##### Provided records #####

Lemma encode_string a g c s p : zlen g = zlen (str_head (zlen s) ++ s) -> p = zlen a ->
  lpEncodeString (a ++ g ++ c) p s = Some (a ++ (str_head (zlen s) ++ s) ++ c).
Proof.
  intros Hg ->. unfold lpEncodeString. fold (str_head (zlen s)). set (hd := str_head (zlen s)) in *. rewrite <- (take_drop (length hd) g).
  assert (length (take (length hd) g) = length hd /\ length (drop (length hd) g) = length s) as [H1 H2] by (rewrite length_take, length_drop; unfold zlen in Hg; rewrite length_app in Hg; lia).
  rewrite <- (app_assoc (take _ _)), buf_write_app by done. cbn [mbind option_bind]. rewrite (app_assoc a hd), buf_write_app by (zlen || done). by rewrite <- !app_assoc.
Qed.

(** Writing an element and its length. *)
Lemma write_elem a g c s p : Forall is_byte s -> zlen s < 2 ^ 32 - 5 -> zlen g = zlen (lp_bytes (lp_new s)) -> p = zlen a ->
  (lp ← (match fst (lpEncodeGetType s) with Some bs => buf_write (a ++ g ++ c) p bs | None => lpEncodeString (a ++ g ++ c) p s end);
   buf_write lp (p + snd (lpEncodeGetType s)) (lpEncodeBacklen (snd (lpEncodeGetType s)))) = Some (a ++ lp_bytes (lp_new s) ++ c).
Proof.
  intros Hs Hl Hg ->. destruct (lp_new_spec s Hs Hl) as [Hz _]. rewrite <- Hz. unfold lp_bytes in *. set (e := lp_new s) in *. set (bk := lpEncodeBacklen (zlen e)) in *.
  rewrite <- (take_drop (length e) g). assert (length (take (length e) g) = length e /\ length (drop (length e) g) = length bk) as [H1 H2].
  { unfold zlen in Hg. rewrite length_app in Hg. rewrite length_take, length_drop. lia. }
  assert ((match fst (lpEncodeGetType s) with Some bs => buf_write (a ++ take (length e) g ++ drop (length e) g ++ c) (zlen a) bs
           | None => lpEncodeString (a ++ take (length e) g ++ drop (length e) g ++ c) (zlen a) s end) = Some (a ++ e ++ drop (length e) g ++ c)) as Hw.
  { unfold e, lp_new in H1 |- *. destruct (lpEncodeGetType s) as [[bs|] n]; cbv beta iota in *; cbn [fst]; [by apply buf_write_app|]. apply encode_string; [unfold zlen in *; lia|done]. }
  rewrite <- (app_assoc (take _ _)), Hw. cbn [mbind option_bind]. rewrite (app_assoc a e), buf_write_app by (zlen || done). by rewrite <- !app_assoc.
Qed.

(** The size of a new element with its length. *)
Definition lp_need (ele : option (list byte)) : Z :=
  match ele with Some s => snd (lpEncodeGetType s) + lpEncodeBacklen_NULL (snd (lpEncodeGetType s)) | None => 0 end.

Definition lp_put (ele : option (list byte)) : list (list byte) := match ele with Some s => [lp_new s] | None => [] end.

Lemma enclen_range s : zlen s < 2 ^ 32 - 5 -> 0 <= snd (lpEncodeGetType s) <= Z.max 9 (5 + zlen s).
Proof.
  intros Hs. pose proof (zlen_nonneg s). unfold lpEncodeGetType. destruct (lpStringToInt64 s); repeat match goal with |- context [if (?a && ?b)%bool then _ else _] => destruct (a && b)%bool end; cbn [snd]; repeat case_if; rewrite ?u32_small by lia; lia.
Qed.

Definition can_store (ele : option (list byte)) : Prop := forall s, ele = Some s -> Forall is_byte s /\ zlen s < 2 ^ 32 - 5.

Lemma lp_put_zlen ele : can_store ele -> zlen (lp_flat (lp_put ele)) = lp_need ele /\ Forall lp_ent_ok (lp_put ele).
Proof.
  intros Hs. destruct ele as [s|]; [|done]. destruct (Hs s eq_refl) as [Hb Hl]. cbn [lp_need lp_put]. unfold lpEncodeBacklen_NULL. pose proof (enclen_range s Hl).
  destruct (lp_new_spec s Hb Hl) as (Hz & v & Hv & _). split.
  - unfold lp_flat, lp_bytes. cbn [map concat]. rewrite app_nil_r, zlen_app, Hz. done.
  - apply Forall_singleton. apply (reads_as_ok _ v Hv). lia.
Qed.

Lemma lp_need_range ele : can_store ele -> 0 <= lp_need ele < 2 ^ 33.
Proof.
  intros Hs. destruct ele as [s|]; [|done]. destruct (Hs s eq_refl) as [_ Hl]. cbn [lp_need]. unfold lpEncodeBacklen_NULL. pose proof (backlen_zlen (snd (lpEncodeGetType s))). pose proof (enclen_range s Hl). lia.
Qed.

(** What is found after a place. *)
Lemma flat_at h A B J : zlen h = lp_pos A -> Forall lp_ent_ok B ->
  (b ← byte_at (h ++ lp_flat B ++ [LP_EOF] ++ J) (lp_pos A); Some (if b =? LP_EOF then None else Some (lp_pos A))) = Some (lp_at A B).
Proof.
  intros Hh HB. rewrite <- Hh at 1. destruct B as [|e B].
  - cbn [lp_flat map concat app]. rewrite byte_at_app. done.
  - apply Forall_cons_1 in HB as [(_ & _ & Hne & Hz) _]. destruct (byte_at_Some e 0) as [b Hb]; [lia|]. rewrite lp_flat_cons. unfold lp_bytes. rewrite <- !app_assoc, <- (Z.add_0_r (zlen h)) at 1.
    rewrite (byte_at_local h e _ 0 b Hb). cbn [mbind option_bind lp_at]. by destruct (Z.eqb_spec b LP_EOF) as [->|].
Qed.

(** The element a place stands for is replaced, or nothing is. *)
Definition replaces (replace : bool) (R : list (list byte)) (ele : option (list byte)) : Prop :=
  if replace then exists e, R = [e] else R = [] /\ ele <> None.

Lemma replaced_len lp A R B ele (replace : bool) : lp_rep lp (A ++ R ++ B) -> replaces replace R ele ->
  (if replace then
     n ← lpCurrentEncodedSizeUnsafe lp (lp_pos A);
     _ ← ASSERT_INTEGRITY_LEN lp (lp_pos A) (u32 (n + lpEncodeBacklen_NULL n));
     Some (u32 (n + lpEncodeBacklen_NULL n))
   else Some 0) = Some (zlen (lp_flat R)).
Proof.
  intros Hr HR. destruct replace; [|by destruct HR as [-> _]]. destruct HR as [e ->]. cbn [app] in Hr. rewrite (lp_rep_size lp A e B Hr). cbn [mbind option_bind].
  destruct (lp_rep_elem lp A e B Hr) as ((_ & _ & _ & Hz) & _). destruct (lp_bytes_zlen e ltac:(lia)) as [Hb _]. rewrite <- Hb. destruct (lp_rep_total lp _ Hr) as (Ht & Hs & _).
  assert (lp_pos (A ++ e :: B) = lp_pos A + zlen (lp_bytes e) + zlen (lp_flat B)) as Hp by (rewrite lp_pos_app, lp_flat_cons; zlen). pose proof (zlen_nonneg (lp_flat B)). pose proof (zlen_nonneg (lp_flat A)). pose proof (zlen_nonneg (lp_bytes e)).
  assert (6 <= lp_pos A) by (unfold lp_pos; lia). rewrite u32_small by lia. unfold ASSERT_INTEGRITY_LEN, LP_HDR_SIZE. rewrite Ht. cbn [mbind option_bind]. rewrite_if_true. cbn [mbind option_bind]. unfold lp_flat. cbn [map concat]. by rewrite app_nil_r.
Qed.

(** The new count. *)
Lemma new_count total cnt c (replace : bool) ele A R B : lp_count_ok cnt (zlen (A ++ R ++ B)) -> replaces replace R ele ->
  exists cnt', (if negb replace || match ele with None => true | Some _ => false end then
     num_elements ← lpGetNumElements (lp_header total cnt ++ c);
     if negb (num_elements =? LP_HDR_NUMELE_UNKNOWN) then
       lpSetNumElements (lp_header total cnt ++ c) (match ele with Some _ => num_elements + 1 | None => u32 (num_elements - 1) end)
     else Some (lp_header total cnt ++ c)
   else Some (lp_header total cnt ++ c)) = Some (lp_header total cnt' ++ c) /\ lp_count_ok cnt' (zlen (A ++ lp_put ele ++ B)).
Proof.
  intros Hc HR. assert (zlen (A ++ lp_put ele ++ B) = zlen (A ++ R ++ B) + zlen (lp_put ele) - zlen R) as Hz by zlen. rewrite header_count by (by apply (lp_count_range cnt (zlen (A ++ R ++ B)))). cbn [mbind option_bind].
  assert (zlen (lp_put ele) = match ele with Some _ => 1 | None => 0 end) as Hp by by destruct ele. assert (zlen R = if replace then 1 else 0) as HRz by (destruct replace; [by destruct HR as [e ->]|by destruct HR as [-> _]]).
  assert (zlen R <= zlen (A ++ R ++ B)) by zlen. rewrite Hz, Hp, HRz in *. clear Hz Hp. unfold lp_count_ok, LP_HDR_NUMELE_UNKNOWN in *.
  destruct (Z.eqb_spec cnt 65535) as [->|Hn]; cbn [negb].
  - exists 65535. split; [|by left]. by destruct (negb replace || _).
  - destruct Hc as [|[Hc ->]]; [done|]. rewrite set_count. destruct replace, ele; cbn [negb orb].
    + eexists. split; [done|]. right. lia.
    + eexists. split; [done|]. rewrite u32_small by lia. right. lia.
    + eexists. split; [done|]. lia.
    + destruct HR as [_ HR]. done.
Qed.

#####

*Brief*: Each line of the records, from the opening one through the line holding "intros Hs Hl", should be restated word for word, with nothing else in the answer.

*Exercise result*:
Lemma encode_string a g c s p : zlen g = zlen (str_head (zlen s) ++ s) -> p = zlen a ->
  lpEncodeString (a ++ g ++ c) p s = Some (a ++ (str_head (zlen s) ++ s) ++ c).
Proof.
  intros Hg ->. unfold lpEncodeString. fold (str_head (zlen s)). set (hd := str_head (zlen s)) in *. rewrite <- (take_drop (length hd) g).
  assert (length (take (length hd) g) = length hd /\ length (drop (length hd) g) = length s) as [H1 H2] by (rewrite length_take, length_drop; unfold zlen in Hg; rewrite length_app in Hg; lia).
  rewrite <- (app_assoc (take _ _)), buf_write_app by done. cbn [mbind option_bind]. rewrite (app_assoc a hd), buf_write_app by (zlen || done). by rewrite <- !app_assoc.
Qed.

(** Writing an element and its length. *)
Lemma write_elem a g c s p : Forall is_byte s -> zlen s < 2 ^ 32 - 5 -> zlen g = zlen (lp_bytes (lp_new s)) -> p = zlen a ->
  (lp ← (match fst (lpEncodeGetType s) with Some bs => buf_write (a ++ g ++ c) p bs | None => lpEncodeString (a ++ g ++ c) p s end);
   buf_write lp (p + snd (lpEncodeGetType s)) (lpEncodeBacklen (snd (lpEncodeGetType s)))) = Some (a ++ lp_bytes (lp_new s) ++ c).
Proof.
  intros Hs Hl Hg ->. destruct (lp_new_spec s Hs Hl) as [Hz _]. rewrite <- Hz. unfold lp_bytes in *. set (e := lp_new s) in *. set (bk := lpEncodeBacklen (zlen e)) in *.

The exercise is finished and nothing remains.